Arnaque – Tentative de phishing dans les boîtes aux lettres – Actualité
Un avis de passage falsifié aux couleurs de la Poste renvoyé, via un QR code, vers un site frauduleux. Cette escroquerie, d’abord physique ensuite en ligne, vise à soutirer aux victimes des informations personnelles, dont leurs coordonnées bancaires.
Le tweet a très vite fait le tour de la Toile : l’internaute y affiche un avis de passage qu’il a reçu dans sa boîte aux lettres.
Le document présenté est supposé : affublé des couleurs de la Poste, d’un numéro de suivi d’une lettre supposée recommandée, il est également doté d’un code QR (ou du « lien de suivi » afférent, une très longue url) . Ce dernier est censé permettre de « confirmer la re-livraison de votre lettre ». C’est là que se situe l’arnaque. Lorsque l’on scanne le QR code, on atterrit sur un faux site de la Poste, qui vous demande de rentrer vos coordonnées bancaires afin de régler les frais d’expédition.
Cette arnaque est à la fois innovante – un document physique est à l’origine d’une attaque de phishing – et d’autant plus trompeuse que l’url contenue dans le QR code appartient bien à la société publique. Les escrocs ont procédé à une redirection automatique vers un site illicite reprenant les couleurs de la Poste, comme l’indique Signal-arnaques.com.
Nous avons retesté ce QR code depuis : la Poste a fait le nécessaire, l’url renvoyée désormais vers la page d’accueil de son site officiel (laposte.fr).
Phishing : comment ne pas tomber dans le piège
Les tentatives de phishing (ou hameçonnage) foisonnent sur Internet. Les escrocs ne cessent de renouveler et de diversifier leurs méthodes. Les motifs différents (gain d’argent, faux messages d’une administration, soucis financiers…), mais les ressorts pour une « bonne » arnaque sont peu nombreux : la peur, l’urgence, une heureuse nouvelle…

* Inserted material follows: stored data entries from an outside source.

(** A measurement cleans up. Whatever the client, the host and the file
system answer, the calls of a run are a beginning of one fixed sequence under the
run's own namespace, so that one object at most is left behind when the run
fails; a run that succeeds has made all of them and leaves nothing. *)
Theorem measurement_cleans_up `{Http} `{HttpUri} `{World} {S : Type}
  (env : string -> option string) (clock : string -> Z) (now instant_max : Z) p
  (handler : forall X, effect X -> S -> S * answer X) (s s' : S) log (r : perf unit)
  (Hmain : main env clock now instant_max = Some p) (Hrun : run handler p s = (log, s', r)) :
  exists namespace,
    client_calls log `prefix_of` protocol namespace /\
    (List.length (left_behind (client_calls log)) <= 1)%nat /\
    (r = Ok tt -> client_calls log = protocol namespace /\ left_behind (client_calls log) = []).
Proof.
  assert (Hns : exists namespace, client_calls log `prefix_of` protocol namespace /\
                  (r = Ok tt -> client_calls log = protocol namespace)).
  { unfold main in Hmain.
    destruct (setup _ _ _ _) as [[setup|e]|]; cbn [mbind option_bind] in Hmain; [| |done];
      apply (inj Some) in Hmain as <-; cbn [bind] in Hrun.
    2:{ cbn [run] in Hrun. injection Hrun as <- <- <-. exists "". split; [apply prefix_nil|done]. }
    unfold measure in Hrun. rewrite run_bind in Hrun.
    destruct (run handler (measured _) s) as [[log1 s1] [[[u elapsed] rss]|e]] eqn:E1;
      apply (in_order_measured _ _ (in_order_done _)) in E1 as [P1 _]; apply prefix_nil_inv in P1;
      [|injection Hrun as <- <- <-; exists ""; rewrite P1; split; [apply prefix_nil|done]].
    rewrite run_bind in Hrun.
    destruct (run handler run_namespace s1) as [[log2 s2] [namespace|e]] eqn:E2;
      apply in_order_namespace in E2 as [P2 _]; apply prefix_nil_inv in P2.
    - exists namespace. destruct (run handler _ s2) as [[log3 s3] r3] eqn:E3 in Hrun.
      apply in_order_phases in E3 as [P3 C3]. injection Hrun as <- <- <-.
      unfold client_calls in *. rewrite !omap_app, P1, P2. split; [exact P3|]. apply C3.
    - injection Hrun as <- <- <-. exists "". unfold client_calls in *.
      rewrite omap_app, P1, P2. split; [apply prefix_nil|done]. }
  destruct Hns as (namespace & P & C). exists namespace. split; [exact P|].
  split; [by eapply left_behind_prefix|]. intros Hr. split; [by apply C|].
  rewrite (C Hr). apply left_behind_protocol.
Qed.
Definition request_constructors_retain_validated_upload_ids : bool :=
  unwrap (ObjectKey.new "key") (fun key =>
  unwrap (UploadId.new "upload") (fun upload_id =>
  expect (PartNumber.new 1) (fun part_number =>
    let part := UploadPartRequest.new key upload_id part_number (SourceBytes "") in
    let abort := AbortMultipartUploadRequest.new key upload_id in
    (UploadId.as_str (UploadPartRequest.upload_id part) == "upload")
    && (UploadId.as_str (AbortMultipartUploadRequest.upload_id abort) == "upload")))).

Definition managed_request_debug_redacts_source_and_metadata_values : bool :=
  unwrap (ObjectKey.new "key") (fun key =>
  expect (hv_from_str "sentinel-header-value") (fun value =>
  expect (ManagedMultipartUploadRequest.from_path key (file "/sensitive/source/path")) (fun request =>
    let request := ManagedMultipartUploadRequest.with_metadata request "name" "sensitive-value" in
    let secret headers := hm_insert "x-secret" value headers in
    let headers := ManagedMultipartUploadRequest.headers request in
    let request := ManagedMultipartUploadRequest.with_headers request
      (ManagedMultipartHeaders.Mk (secret (ManagedMultipartHeaders.create headers))
         (secret (ManagedMultipartHeaders.upload_part headers))
         (secret (ManagedMultipartHeaders.complete headers))
         (secret (ManagedMultipartHeaders.abort headers))) in
    let rendered := format request in
    contains_str ("source: " +:+ quoted "file") rendered
    && contains_str "name" rendered
    && (occurrences (quoted "<redacted>") rendered == 4)
    && negb (contains_str "/sensitive/source/path" rendered)
    && negb (contains_str "sensitive-value" rendered)
    && negb (contains_str "sentinel-header-value" rendered)))).

(** [now] is the clock, [Duration::MAX] more than an instant holds. *)
Definition multipart_options_validate_and_derive_the_buffer_bound (now : Z) : bool :=
  let instant_max := I64_MAX * NANOS_PER_SEC + 999999999 in
  is_err (MultipartOptions.new (5 * 1024 * 1024 - 1) 1)
  && is_err (MultipartOptions.new (5 * 1024 * 1024) 0)
  && is_err (MultipartOptions.new (5 * 1024 * 1024) 65)
  && unwrap (MultipartOptions.new (8 * 1024 * 1024) 4) (fun options =>
       (MultipartOptions.maximum_buffered_bytes options == Some (32 * 1024 * 1024))
       && is_err (MultipartOptions.with_transfer_timeout now instant_max options 0)
       && is_err (MultipartOptions.with_cleanup_timeout now instant_max options 0)
       && is_err (MultipartOptions.with_transfer_timeout now instant_max options DURATION_MAX)
       && is_err (MultipartOptions.with_cleanup_timeout now instant_max options DURATION_MAX)).
End MultipartTests.

Theorem multipart_tests_pass : all_pass
  [MultipartTests.completion_rejects_missing_duplicate_and_unordered_parts;
   MultipartTests.tracked_upload_sorts_concurrent_completion_order;
   MultipartTests.upload_id_rejects_empty_oversized_and_control_values;
   MultipartTests.upload_id_and_requests_redact_formatting;
   MultipartTests.request_constructors_retain_validated_upload_ids;
   MultipartTests.managed_request_debug_redacts_source_and_metadata_values].
Proof. run_tests. Qed.

Theorem multipart_options_tests_pass now : 0 <= now ->
  MultipartTests.multipart_options_validate_and_derive_the_buffer_bound now = true.
Proof.
  intros Hn. unfold MultipartTests.multipart_options_validate_and_derive_the_buffer_bound.
  unfold MultipartOptions.with_transfer_timeout, MultipartOptions.with_cleanup_timeout,
    MultipartOptions.validate_deadline.
  assert (now + DURATION_MAX <=? I64_MAX * NANOS_PER_SEC + 999999999 = false) as ->.
  { apply Z.leb_gt. unfold DURATION_MAX, U64_MAX, I64_MAX, NANOS_PER_SEC. lia. }
  vm_compute. reflexivity.
Qed.

(** ** [error/mod.rs] *)

Module ErrorTests.
Definition service_status_is_exposed_without_an_http_type : bool :=
  let error := S3Error.with_service_details (S3Error.invalid_response "service error")
                 (Some "NoSuchKey") 404 None None in
  S3Error.status error == Some 404.

(** A source is its type; what it displays, [secret=do-not-print], is not kept. *)
Definition source_and_cleanup_details_are_redacted : bool :=
  let error := S3Error.with_cleanup_failure (S3Error.transport "s3_wire::error::tests::SensitiveSource")
                 (S3Error.invalid_response "cleanup detail must remain nested") in
  expect (error_source error) (fun source =>
    let rendered := format error +:+ " " +:+ S3Error.display error +:+ " " +:+ source in
    negb (contains_str "do-not-print" rendered)
    && negb (contains_str "cleanup detail" rendered)
    && contains_str "cleanup also failed" rendered).
End ErrorTests.

Theorem error_tests_pass : all_pass
  [ErrorTests.service_status_is_exposed_without_an_http_type;
   ErrorTests.source_and_cleanup_details_are_redacted].
Proof. run_tests. Qed.

(** ** [credentials/mod.rs] *)

Module CredentialsTests.
Definition debug_redacts_all_credential_material : bool :=
  unwrap (Credentials.new "visible-access-id" "visible-secret" (Some "visible-token"))
    (fun credentials =>
       let debug := format credentials in
       negb (contains_str "visible-access-id" debug)
       && negb (contains_str "visible-secret" debug)
       && negb (contains_str "visible-token" debug)).

(** The property test. *)
Definition arbitrary_credential_values_are_redacted (suffix : string) : bool :=
  let access := "ACCESS-" +:+ suffix in
  let secret := "SECRET-" +:+ suffix in
  let token := "TOKEN-" +:+ suffix in
  unwrap (Credentials.new access secret (Some token)) (fun credentials =>
    let debug := format credentials in
    negb (contains_str access debug)
    && negb (contains_str secret debug)
    && negb (contains_str token debug)).

(** A provider that counts its calls, shared by callers that the mutex of the cache
puts in an order; [readings] is the clock of each. *)
Definition counted_call (state : Z * CachedCredentialsProvider.t * list (outcome Credentials.t))
    (now : Z) : Z * CachedCredentialsProvider.t * list (outcome Credentials.t) :=
  let '(calls, cached, results) := state in
  let calls := match CachedCredentialsProvider.lookup cached now with
               | Some _ => calls
               | None => calls + 1
               end in
  let (cached, result) := CachedCredentialsProvider.provide_credentials cached now
    (Credentials.new "visible-access-id" "visible-secret" (Some "visible-token")) in
  (calls, cached, results ++ [result]).

Definition concurrent_cache_misses_share_one_refresh (readings : list Z) : bool :=
  let '(calls, _, results) := fold_left counted_call readings (0, CachedCredentialsProvider.new, []) in
  forallb is_ok results && (List.length results == List.length readings) && (calls == 1).
End CredentialsTests.

Theorem debug_redacts_all_credential_material_passes :
  CredentialsTests.debug_redacts_all_credential_material = true.
Proof. vm_compute. reflexivity. Qed.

Avec cet appât du faux avis de passage, les personnes malades sont compétentes sur le fait que le destinataire sera inquiet, et donc pressé, de connaître le contenu du pli recommandé. Le document déposé dans la boîte aux lettres, bien imité, ainsi que l’adresse url qui commence par « laposte.fr », devrait mettre en confiance la future victime.

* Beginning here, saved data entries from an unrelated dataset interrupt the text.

(** The client that a test presigns with. *)
Lemma presigning_client_spec credentials : exists client,
  (forall check, PresignTests.presigning_client credentials check = check client) /\
  S3Config.credentials_provider (config client) = (fun _ => Ok credentials) /\
  is_ok (operation_target client (Some "key")) = true.
Proof.
  eexists. split; [intros check; vm_compute; reflexivity|]. split; [reflexivity|vm_compute; reflexivity].
Qed.

(** Credentials that end in [expires] are refused a URL that lasts as long. *)
Lemma presign_outlived method (c : S3Client) key query expires w now later cr :
  S3Config.credentials_provider (config c) w = Ok cr ->
  is_ok (operation_target c (Some (ObjectKey.as_str key))) = true ->
  Credentials.expires_at cr = Some (now + expires) -> now <= later -> as_secs expires <= I64_MAX ->
  unwrap_err (presign c method key query expires w later) (fun error =>
    S3Error.category error == ErrorCategory.Authentication) = true.
Proof.
  intros Hc Ht He Hn Hs. unfold presign. destruct (operation_target c _) as [target|]; [|done].
  rewrite Hc. destruct (Credentials.expires_by cr later); [done|].
  unfold outlives, url_expiry. rewrite He, (proj2 (Z.leb_le _ _) Hs).
  destruct (later + expires <=? OFFSET_DATE_TIME_MAX); [|done].
  by rewrite (proj2 (Z.leb_le _ _) (Zplus_le_compat_r _ _ expires Hn)).
Qed.

(** Whatever the clock reads, and however much later. *)
Theorem presign_expiry_tests_pass now later : now <= later ->
  PresignTests.presigned_url_must_expire_before_session_credentials now later = true.
Proof.
  intros Hn. unfold PresignTests.presigned_url_must_expire_before_session_credentials.
  set (credentials := Credentials.Mk "access" "secret" (Some "session") (Some (now + from_secs (5 * 60)))).
  change (Credentials.with_expiration _ _ _ _) with (@Ok S3Error.t _ credentials). cbn [unwrap].
  destruct (presigning_client_spec credentials) as (c & -> & Hc & Ht).
  change (ObjectKey.new "key") with (@Ok ObjectKeyError.t _ (ObjectKey.Mk "key")). cbn [unwrap].
  apply (presign_outlived _ _ _ _ _ _ now later credentials); [by rewrite Hc|done..|]. by vm_compute.
Qed.

(** ** [client/multipart_upload.rs] *)

Module MultipartUploadTests.
Definition cleanup_failure_does_not_replace_primary_error : bool :=
  let primary := S3Error.integrity "primary" in
  let cleanup := S3Error.invalid_response "cleanup" in
  let combined := attach_cleanup_failure primary (Err cleanup) in
  (S3Error.category combined == ErrorCategory.Integrity)
  && (S3Error.message combined == "primary")
  && ((S3Error.category <$> S3Error.cleanup_failure combined) == Some ErrorCategory.InvalidResponse).

Definition byte_parts_are_exact_and_bounded : bool :=
  let source := PreparedMultipartBytes "abcdefghij" in
  unwrap (part_count source 4) (fun n => n == 3)
  && unwrap (read_part source 4 1) (fun part => part == "abcd")
  && unwrap (read_part source 4 2) (fun part => part == "efgh")
  && unwrap (read_part source 4 3) (fun part => part == "ij").

(** The file is written anew after the snapshot, which does not read it again. *)
Definition file_source_is_snapshotted_before_parts_are_read : bool :=
  unwrap (PreparedMultipartSource_prepare (MultipartFile (file "original"))) (fun source =>
  unwrap (read_part source 8 1) (fun part => part == "original")).

(** One request, which is still pending when the time for quiescing is over. *)
Definition cleanup_reports_part_requests_that_cannot_quiesce : bool :=
  let primary := S3Error.cancellation "primary" in
  match quiesce_part_requests [1] [false] with
  | Some quiesce_failure =>
      negb (is_none quiesce_failure) && (S3Error.category primary == ErrorCategory.Cancellation)
  | None => false
  end.

Definition part_count_rejects_empty_and_excessive_sources : bool :=
  is_err (part_count (PreparedMultipartBytes "") 5)
  && is_err (part_count (PreparedMultipartBytes (repeated (chr 0) 10001)) 1).
End MultipartUploadTests.

Theorem multipart_upload_tests_pass : all_pass
  [MultipartUploadTests.cleanup_failure_does_not_replace_primary_error;
   MultipartUploadTests.byte_parts_are_exact_and_bounded;
   MultipartUploadTests.file_source_is_snapshotted_before_parts_are_read;
   MultipartUploadTests.cleanup_reports_part_requests_that_cannot_quiesce;
   MultipartUploadTests.part_count_rejects_empty_and_excessive_sources].
Proof. run_tests. Qed.

(** ** [client/download.rs] *)

Module DownloadTests.
(** The directory holds the destination and the temporary file written to it. *)
Definition atomic_persist_replaces_an_existing_destination (io : FileIo) : bool :=
  let directory : gmap string string := {["dir/object" := "old"; "dir/.tmp" := "new"]} in
  let (directory, persisted) := persist_download io "dir/.tmp" "dir/object" directory in
  unwrap persisted (fun _ => directory !! "dir/object" == Some "new").
End DownloadTests.

(** On a file system that renames. *)
Theorem download_tests_pass io : io_persist io = Ok tt ->
  DownloadTests.atomic_persist_replaces_an_existing_destination io = true.
Proof.
  intros Hp. unfold DownloadTests.atomic_persist_replaces_an_existing_destination, persist_download.
  rewrite Hp. cbn [unwrap]. vm_compute. reflexivity.
Qed.

(** ** [client/request/execute.rs] *)

Module ExecuteTests.
(** [client.signed_request(..)] of a GET without a body, the clock at [now]. *)
Definition signed (client : S3Client) (target : EndpointUrl) (headers : HeaderMap)
    (signing_region : string) (now : Z) : outcome Request :=
  (signed_request (S3Config.credentials_provider (config client))
     {| provider_world := tt; expiry_now := now; signing_now := now |}
     {| si_method := "GET"; si_target := target; si_query := []; si_headers := headers;
        si_body := None; si_payload_hash := payload_sha256_hex ""; si_signing_region := signing_region |}).1.

Definition resigned_as_expected (request : Request) (region authority : string) : bool :=
  ((hv_to_str <$> hm_get_all (rq_headers request) "x-example") == [Some "one"; Some "two"])
  && expect (rq_uri request) (fun uri => (auth_str <$> uri_authority uri) == Some authority)
  && expect (hm_get_str (rq_headers request) "authorization") (fun authorization =>
       contains_str "Credential=access/20" authorization
       && contains_str ("/" +:+ region +:+ "/s3/aws4_request") authorization
       && expect (after "SignedHeaders=" authorization) (fun rest =>
            let (signed_headers, _) := break_at "," rest in
            existsb (String.eqb "x-example") (split_all ";" signed_headers))).

Definition aws_region_correction_resigns_the_same_custom_headers_for_the_new_authority (now : Z) : bool :=
  unwrap (Credentials.new "access" "secret" None) (fun credentials =>
  expect S3ConfigBuilder.default (fun builder =>
  unwrap (for_aws_region "us-east-1") (fun endpoint =>
  unwrap (S3ConfigBuilder.build
            (S3ConfigBuilder.set_credentials_provider
               (S3ConfigBuilder.set_bucket
                  (S3ConfigBuilder.set_region (S3ConfigBuilder.set_endpoint builder endpoint) "us-east-1")
                  "bucket")
               (StaticCredentialsProvider.provide_credentials (StaticCredentialsProvider.new credentials)))
            (fun _ => 0)) (fun config' =>
  unwrap (S3Client_new true config') (fun client =>
  unwrap (operation_target client (Some "key")) (fun initial_target =>
  expect (ClientRetryTests.redirected client "us-west-2") (fun corrected_authority =>
  unwrap (with_authority initial_target corrected_authority) (fun corrected_target =>
  from_static "one" (fun one => from_static "two" (fun two =>
    let caller_headers := hm_append "x-example" two (hm_append "x-example" one hm_empty) in
    unwrap (signed client initial_target caller_headers "us-east-1" now) (fun initial =>
      resigned_as_expected initial "us-east-1" "s3.us-east-1.amazonaws.com")
    && unwrap (signed client corrected_target caller_headers "us-west-2" now) (fun corrected =>
         resigned_as_expected corrected "us-west-2" "s3.us-west-2.amazonaws.com")
    && (List.length (hm_get_all caller_headers "x-example") == 2%nat))))))))))).
End ExecuteTests.

Theorem execute_tests_pass : all_pass
  [ExecuteTests.aws_region_correction_resigns_the_same_custom_headers_for_the_new_authority
     (utc 2026 1 2 3 4 5)].
Proof. run_tests. Qed.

Certains détails (comme l’expression « re-livraison » qui n’est pas français, la très longue url) éveillent les soupçons. En cas de doute, un appel à son bureau de poste permet d’éviter de se faire escroquer. Comparer le document reçu avec un vrai avis de passage lèvera aussi le doute.
De manière générale, quelques bons réflexes évitent d’être victime de ces pièges : si une annonce est trop belle pour être vraie, méfiez-vous et renseignez-vous sur la véracité de l’information, en appelant un organisme officiel, en lisant des avis ou actualités sur Internet… De plus, ne transmettez pas vos données personnelles sur un site que vous ne connaissez pas, sachant qu’une administration, une banque ou un autre organisme ne vous demandera pas ces renseignements en ligne.